Let’s reflect upon the same example through providing an economic assessment of it. The average shopping basket value in the US is $41.29 (source), which may be missing 2 or 3 items as a result of poor on shelf stock availability at a gross margin of around 5%, if the store assistant immediately stopped what they were doing and attended to the spillage event. Compare and contrast this potential loss to the average cost of personal injury claims, which result from slip, trip and fall cases, namely $50,000 (source). When noting that the average profit per basket is c$2.06, you need an additional 24,219 baskets, or transactions, to cover the cost of a single slip, trip and fall claim, which in itself starts to impinge upon the frequency of reoccurrence (1 in every 100,000 to 300,000 transactions), producing somewhat of a never ending circle. It therefore appears that our store assistant made a bad decision.
These factors may be offset to a large degree by exploring new technology and innovative machine learning software solutions. For example, computers are good at things that human are not, in particular repetitive tasks, parallel processing, data manipulation and following strict rules, as noted within a recent whitepaper, which explored Loss Prevention Software.

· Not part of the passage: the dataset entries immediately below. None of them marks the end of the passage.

(** With Bluetooth on and every permission granted, the run reaches the
    discovery attempt and its cleanup. *)
Lemma startDiscovery_attempt_run b h isBLenabled :
  RN_isBluetoothEnabled b h = Resolved isBLenabled ->
  truthy isBLenabled = true ->
  all_checks_granted b (h ++ [Native IsBluetoothEnabled]) = true ->
  Bluetooth.startDiscovery b h =
    match RN_cancelDiscovery b (cancel_history b h) with
    | Resolved _ =>
        (Resolved match RN_startDiscovery b (discovery_history h) with
                  | Resolved unpaired => unpaired
                  | Rejected error => error
                  end,
         [Native IsBluetoothEnabled] ++ check_calls ++ discovery_events b h ++
         [Native CancelDiscovery; Console Log [VStr "Discovery stopped"]])
    | Rejected error =>
        (Rejected error,
         [Native IsBluetoothEnabled] ++ check_calls ++ discovery_events b h ++
         [Native CancelDiscovery])
    end.
Proof.
  intros Hen Hv Hp.
  rewrite startDiscovery_run, isBluetoothEnabled_run, Hen. cbv zeta.
  rewrite Hv, Hp. cbn [negb]. unfold emitted.
  rewrite (checkAllPermissions_granted_run _ _ Hp). cbn [snd].
  reflexivity.
Qed.

(** With Bluetooth on and a permission missing, [startDiscovery] hands back
    [false] and touches neither discovery nor the enable request. *)
Theorem startDiscovery_missing_permission_returns_false
    (b : Binding) (h : History) (isBLenabled : Val) :
  RN_isBluetoothEnabled b h = Resolved isBLenabled ->
  truthy isBLenabled = true ->
  all_checks_granted b (h ++ [Native IsBluetoothEnabled]) = false ->
  outcome Bluetooth.startDiscovery b h = Resolved (VBool false) /\
  calls StartDiscovery (emitted Bluetooth.startDiscovery b h) = 0%nat /\
  calls CancelDiscovery (emitted Bluetooth.startDiscovery b h) = 0%nat /\
  calls RequestBluetoothEnabled (emitted Bluetooth.startDiscovery b h) = 0%nat.
Proof.
  intros Hen Hv Hp.
  change (emitted Bluetooth.startDiscovery b h)
    with (snd (Bluetooth.startDiscovery b h)).
  change (outcome Bluetooth.startDiscovery b h)
    with (fst (Bluetooth.startDiscovery b h)).
  rewrite startDiscovery_run, isBluetoothEnabled_run, Hen. cbv zeta.
  rewrite Hv, Hp. cbn [negb fst snd]. split; [reflexivity|].
  rewrite !calls_app, !calls_checkAllPermissions by done.
  repeat split.
Qed.

Lemma startDiscovery_missing_permission_returns_false_witness :
  all_checks_granted connect_denied [Native IsBluetoothEnabled] = false /\
  outcome Bluetooth.startDiscovery connect_denied [] = Resolved (VBool false) /\
  calls StartDiscovery (emitted Bluetooth.startDiscovery connect_denied [])
    = 0%nat.
Proof.
  split; [reflexivity|].
  destruct (startDiscovery_missing_permission_returns_false
              connect_denied [] (VBool true)) as (Hout & Hstart & _);
    [reflexivity..|].
  exact (conj Hout Hstart).
Defined.

Lemma calls_request_enableBluetooth b h :
  calls RequestBluetoothEnabled (emitted Bluetooth.enableBluetooth b h) = 1%nat.
Proof.
  unfold emitted. rewrite enableBluetooth_run.
  destruct (RN_requestBluetoothEnabled b h); reflexivity.
Qed.

Lemma calls_other_enableBluetooth c b h :
  c <> RequestBluetoothEnabled ->
  calls c (emitted Bluetooth.enableBluetooth b h) = 0%nat.
Proof.
  intros Hc. unfold emitted. rewrite enableBluetooth_run.
  destruct (RN_requestBluetoothEnabled b h); cbn [snd];
    rewrite !calls_cons; cbn [is_call];
    rewrite bool_decide_eq_false_2 by congruence; reflexivity.
Qed.

(** In every run of [startDiscovery]: the enabled check is made once; the
    cancel call is made exactly as often as the discovery call, at most
    once; and a run never both asks to enable Bluetooth and discovers. *)
Theorem startDiscovery_call_budget (b : Binding) (h : History) :
  let es := emitted Bluetooth.startDiscovery b h in
  calls IsBluetoothEnabled es = 1%nat /\
  calls CancelDiscovery es = calls StartDiscovery es /\
  (calls StartDiscovery es + calls RequestBluetoothEnabled es <= 1)%nat.
Proof.
  cbv zeta. unfold emitted at 1 2 3 4 5. rewrite startDiscovery_run.
  rewrite isBluetoothEnabled_run.
  assert (Hsplit : forall n1 n2 n3 n4 : nat,
             n1 = 1%nat -> n2 = n3 -> (n3 + n4 <= 1)%nat ->
             n1 = 1%nat /\ n2 = n3 /\ (n3 + n4 <= 1)%nat) by auto.
  destruct (RN_isBluetoothEnabled b h) as [v|e];
    [|apply Hsplit; vm_compute; lia].
  cbv zeta. destruct (truthy v); cbn [negb].
  - destruct (all_checks_granted b _); cbn [negb].
    + destruct (RN_startDiscovery b _); destruct (RN_cancelDiscovery b _);
        cbn [snd]; rewrite !calls_app, !calls_checkAllPermissions by done;
        apply Hsplit; vm_compute; lia.
    + cbn [snd]. rewrite !calls_app, !calls_checkAllPermissions by done.
      apply Hsplit; vm_compute; lia.
  - cbn [snd]. rewrite !calls_app, !calls_checkAllPermissions by done.
    rewrite !calls_other_enableBluetooth, calls_request_enableBluetooth by done.
    apply Hsplit; vm_compute; lia.
Qed.

(** When the cancel call of the cleanup step fails, [startDiscovery] rejects
    with the cancel error: the devices found (or the discovery error) are
    lost, and nothing is logged or shown about it.  The cancel call is the
    one the run makes, at the history the run has reached. *)
Theorem startDiscovery_cancel_failure_replaces_result
    (b : Binding) (h : History) (isBLenabled error : Val) :
  RN_isBluetoothEnabled b h = Resolved isBLenabled ->
  truthy isBLenabled = true ->
  all_checks_granted b (h ++ [Native IsBluetoothEnabled]) = true ->
  RN_cancelDiscovery b (cancel_history b h) = Rejected error ->
  Bluetooth.startDiscovery b h =
    (Rejected error,
     [Native IsBluetoothEnabled] ++ check_calls ++ discovery_events b h ++
     [Native CancelDiscovery]).
Proof.
  intros Hen Hv Hp Hcancel.
  rewrite (startDiscovery_attempt_run b h isBLenabled Hen Hv Hp), Hcancel.
  reflexivity.
Qed.

Lemma startDiscovery_cancel_failure_replaces_result_witness :
  RN_cancelDiscovery busy_cancel [] = Resolved (VBool true) /\
  RN_startDiscovery busy_cancel (discovery_history []) =
    Resolved (VArray [VDevice "00:11:22:33:44:55"]) /\
  Bluetooth.startDiscovery busy_cancel [] =
    (Rejected (VError "busy"),
     [Native IsBluetoothEnabled] ++ check_calls ++
     [Native StartDiscovery; Native CancelDiscovery]).
Proof.
  split; [reflexivity|]. split; [reflexivity|].
  apply (startDiscovery_cancel_failure_replaces_result
           busy_cancel [] (VBool true) (VError "busy")); reflexivity.
Defined.

(** When the discovery call of the run fails and its cancel call works, the
    discovery error is logged and is the value [startDiscovery] resolves
    to. *)
Theorem startDiscovery_discovery_error_is_returned
    (b : Binding) (h : History) (isBLenabled error : Val) :
  RN_isBluetoothEnabled b h = Resolved isBLenabled ->
  truthy isBLenabled = true ->
  all_checks_granted b (h ++ [Native IsBluetoothEnabled]) = true ->
  RN_startDiscovery b (discovery_history h) = Rejected error ->
  rejected
    (RN_cancelDiscovery b
       (discovery_history h ++ [Native StartDiscovery; Console Error [error]]))
  = false ->
  Bluetooth.startDiscovery b h =
    (Resolved error,
     [Native IsBluetoothEnabled] ++ check_calls ++
     [Native StartDiscovery; Console Error [error];
      Native CancelDiscovery; Console Log [VStr "Discovery stopped"]]).
Proof.
  intros Hen Hv Hp Hdisc Hcancel.
  rewrite (startDiscovery_attempt_run b h isBLenabled Hen Hv Hp).
  unfold cancel_history, discovery_events. rewrite Hdisc.
  destruct (RN_cancelDiscovery b _); [reflexivity|discriminate Hcancel].
Qed.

What the latter also illuminated was that quite interestingly humans excel in areas that technology struggles, for example critical thinking and strategy formulation.
It may also provide an opportunity for organisations to start developing a source of sustainable competitive advantage, by correctly blending human capital and IT to deliver an entity that is greater than the sum of its parts, which may prove to be overwhelming for its competition through achieving unrivalled levels of efficiency and proficiency within. Furthermore, these types of structures evolve over time and can become a core competence of the firm, as a result they cannot be easily imitated. It also initiates a process that by its very nature starts to develop asymmetric information from within, a source of effectuation, which skews markets, generates economic rents and creates corporate value.
Consider for a moment why organisations use humans for a wide range of operational functions, one key reason is their ability to ‘observe’ their operational environment, but they do not necessarily ‘see everything’ as a result of another powerful heuristics; bounded awareness (source). A factor, particularly when combined with confirmation bias, that can leave humans ‘blind’ to numerous risks and delivers flawed reporting.
There is a simple answer; take humans out of the reporting loop through releasing latent value of existing CCTV networks by using AI software to correctly guide or manage human capital in a prioritised manner, so that they can incorporate this data within areas that they excel – namely critical thinking and strategy formulation. This level of human capital management software is already available and capable of delivering a low cost, state-of-the-art solution for dealing with a wide range of operational issues, from on shelf stock availability to slip, trip and fall hazards.